Minister of Education
- In office 27 June 2015 – 11 March 2018
- President: Michelle Bachelet
- Preceded by: Nicolás Eyzaguirre
- Succeeded by: Gerardo Varela

Intendant of the Santiago Metropolitan Region
- In office 22 January 2007 – 7 January 2008
- President: Michelle Bachelet
- Preceded by: Víctor Barrueto
- Succeeded by: Álvaro Erazo

Head Ministry of the National Women's Service
- In office 11 March 2000 – 7 January 2002
- President: Ricardo Lagos
- Preceded by: Josefina Bilbao
- Succeeded by: Cecilia Pérez Díaz

Minister of National Assets
- In office 11 March 1994 – 13 April 1999
- President: Eduardo Frei Ruíz-Tagle
- Preceded by: Luis Alvarado Constenla
- Succeeded by: Jorge Heine

Personal details
- Born: 27 February 1947 (age 79) Santiago, Chile
- Party: Popular Unitary Action Movement (1969–1973); Party for Democracy (1987–);
- Spouse(s): José Valenzuela (div.) Francisco Pérez
- Children: Two
- Alma mater: Pontifical Catholic University of Chile
- Profession: Social worker

= Adriana Delpiano =

Chilean politician (born 1947)

Adriana Delpiano Puelma (born 27 February 1947) is a Chilean politician. From 27 June 2015 to 11 March 2018 she was the Minister of Education of Chile in the cabinet of Michelle Bachelet. Formerly, she was Intendant of the Santiago Metropolitan Region (Intendenta de la Región Metropolitana). She received a degree in Social Work from the Pontifical Catholic University of Chile, and earned her Masters of Education Science from the Center for Advanced Studies (Centro de Estudios Avanzados) in Mexico. Delpiano serves since March 2025 as the Minister of National Defense of Chile.

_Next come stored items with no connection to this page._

Lemma selfdestruct_ends w :
  let w' := snd (ota_selfdestruct w) in
  ota_run_state (w_td w') = false /\
  exists pre, w_trace w' = pre ++ [A_Delete OTA_REQUEST_ID_KEY; A_Save OTA_STATE_KEY (SV_byte OTA_STATE_IDLE)].
Proof.
  destruct w as [td st tr sc sch [? ? ? ? ? [] [] ? ? ? ? ? ? ?]];
    unfold ota_selfdestruct, edgehog_settings_delete, edgehog_settings_save,
      bind, env_of, gets, modify, log, ret; simpl;
    (split; [reflexivity | exists tr; rewrite <- !app_assoc; reflexivity]).
Qed.

Lemma after_perform_ends r w :
  let w' := snd (after_perform_ota r w) in
  (exists pre, w_trace w' = pre ++ [A_Reboot] /\ In A_RequestUpgrade pre) \/
  (ota_run_state (w_td w') = false /\
   exists pre, w_trace w' = pre ++ [A_Delete OTA_REQUEST_ID_KEY; A_Save OTA_STATE_KEY (SV_byte OTA_STATE_IDLE)]).
Proof.
  cbv zeta. remember (snd (after_perform_ota r w)) as w' eqn:E.
  unfold after_perform_ota, bind, gets, pub_ota_event, log, modify, env_of, ret in E.
  cbn -[ota_selfdestruct yield edgehog_settings_save] in E.
  destruct (result_eqb r EDGEHOG_RESULT_OK).
  - destruct (edgehog_settings_save _ _ _ _) as [sr w1]. cbn -[ota_selfdestruct yield] in E.
    destruct (e_read_header_ok (w_env w1)); cbn -[ota_selfdestruct yield] in E;
      [|subst; right; apply selfdestruct_ends].
    destruct (e_request_upgrade_ok (w_env w1)); cbn -[ota_selfdestruct yield] in E;
      [|subst; right; apply selfdestruct_ends].
    left. match type of E with context [yield ?x] => set (w2 := x) in E end.
    destruct (yield_any w2) as [added [T _]].
    destruct (yield w2) as [[] w3]. simpl in *. subst.
    eexists. split; [reflexivity|]. rewrite T, !in_app_iff. simpl. tauto.
  - destruct (edgehog_settings_save _ _ _ _) as [sr w1].
    cbn -[ota_selfdestruct] in E. subst. right. apply selfdestruct_ends.
Qed.

(** The worker ends in one of two ways: it reboots, as its last action and
    after requesting the upgrade, or it clears the run bit and its last
    actions delete the persisted [req_id] and persist state IDLE. *)
Theorem worker_reboots_or_clears (w : world) :
  let w' := snd (ota_thread_entry_point w) in
  (exists pre, w_trace w' = pre ++ [A_Reboot] /\ In A_RequestUpgrade pre) \/
  (ota_run_state (w_td w') = false /\
   exists pre, w_trace w' = pre ++ [A_Delete OTA_REQUEST_ID_KEY; A_Save OTA_STATE_KEY (SV_byte OTA_STATE_IDLE)]).
Proof.
  cbv zeta. remember (snd (ota_thread_entry_point w)) as w' eqn:E.
  unfold ota_thread_entry_point, bind, gets, pub_ota_event, log, modify, ret in E.
  cbn -[ota_selfdestruct edgehog_settings_init edgehog_settings_save perform_ota
        after_perform_ota] in E.
  destruct (edgehog_settings_init _) as [ri w1].
  destruct (negb (result_eqb ri EDGEHOG_RESULT_OK)).
  - subst. right. apply selfdestruct_ends.
  - destruct (edgehog_settings_save _ _ _ _) as [? w2].
    destruct (perform_ota w2) as [r w3]. subst. apply after_perform_ends.
Qed.

(** The boot-time reconciler zeroes the thread data, so no update is
    running after it; and the only way it publishes a Success event is
    through the full chain of checks: the settings load succeeds, the
    persisted [req_id] has 36 characters, the persisted state is REBOOT,
    the swap type is NONE, the image was not confirmed yet and its
    confirmation succeeds. The event carries the persisted [req_id]. *)
Theorem reconcile_success_only_if (w : world) :
  let w' := snd (edgehog_ota_init w) in
  let s := ota_settings_of (w_store w) in
  w_td w' = td_zero /\
  (forall e, In (A_Pub e) (w_trace w') -> ~ In (A_Pub e) (w_trace w) ->
   status e = OTA_EVENT_SUCCESS ->
   e_settings_load_ok (w_env w) = true /\
   String.length (uuid s) = ASTARTE_UUID_STR_LEN /\
   ota_state s = OTA_STATE_REBOOT /\
   e_swap_type (w_env w) = BOOT_SWAP_TYPE_NONE /\
   e_img_confirmed (w_env w) = false /\
   e_confirm_ok (w_env w) = true /\
   e = mk_event (uuid s) OTA_EVENT_SUCCESS 0 "" "").
Proof.
  destruct w as [td [st rid] tr sc sch e]; destruct e; simpl.
  unfold edgehog_ota_init, edgehog_settings_load_ota, bind, ret, gets, modify, log,
    env_of, pub_ota_event, edgehog_settings_delete, edgehog_settings_save; simpl.
  destruct e_settings_load_ok0, e_settings_delete_ok0, e_settings_save_ok0, e_swap_type0,
    e_img_confirmed0, e_confirm_ok0; cbn.
  all: try (remember (match rid with Some u => u | None => "" end) as u;
            remember (match st with Some b => b | None => 0%Z end) as stv;
            destruct (Nat.eqb (String.length u) ASTARTE_UUID_STR_LEN) eqn:Hlen,
              (Z.eqb stv OTA_STATE_REBOOT) eqn:Hst; cbn).
  all: split; [reflexivity|].
  all: intros ev Hin Hn Hs; rewrite ?in_app_iff in Hin; simpl in Hin.
  all: repeat match type of Hin with _ \/ _ => destruct Hin as [Hin|Hin] end;
    try contradiction; try discriminate.
  all: injection Hin as <-; simpl in Hs; try discriminate.
  all: repeat split; try reflexivity.
  all: first [ apply Nat.eqb_eq; assumption | apply Z.eqb_eq; assumption ].
Qed.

Delpiano served as Researcher and Director of the Interdisciplinary Program of Research in Education and as professor at the Universidad Católica de Chile.

An activist for the Partido por la Democracia, in 1994 Delpiano was named Minister of National Assets (Ministra de Bienes Nacionales). She left the ministry in 1999 in order to work as the assistant executive director for the presidential campaign of Ricardo Lagos. Delpiano, a personal friend of President Ricardo Lagos, was named Director-Minister of the National Women's Service (SERNAM), making its primary work on the issues of divorce and domestic violence. She left the ministry in 2003, and later served as Undersecretary of Regional Development. Delpiano was called on to temporarily fill the position of Minister of the Interior from May 9 – May 24, when Francisco Vidal filled the post. In 2006, Delpiano was named by President Michelle Bachelet the Presidency Socio-Cultural Area Director (Directora del Área Socio Cultural de la Presidencia de la República). With this new post, she presided over the foundations and social organizations that depend on the president's cabinet.

In January 2007, Delpiano assumed the role of Intendant (governor) of the Santiago Metropolitan Region, replacing Víctor Barrueto. In this position, she was in charge of the Transantiago transportation project.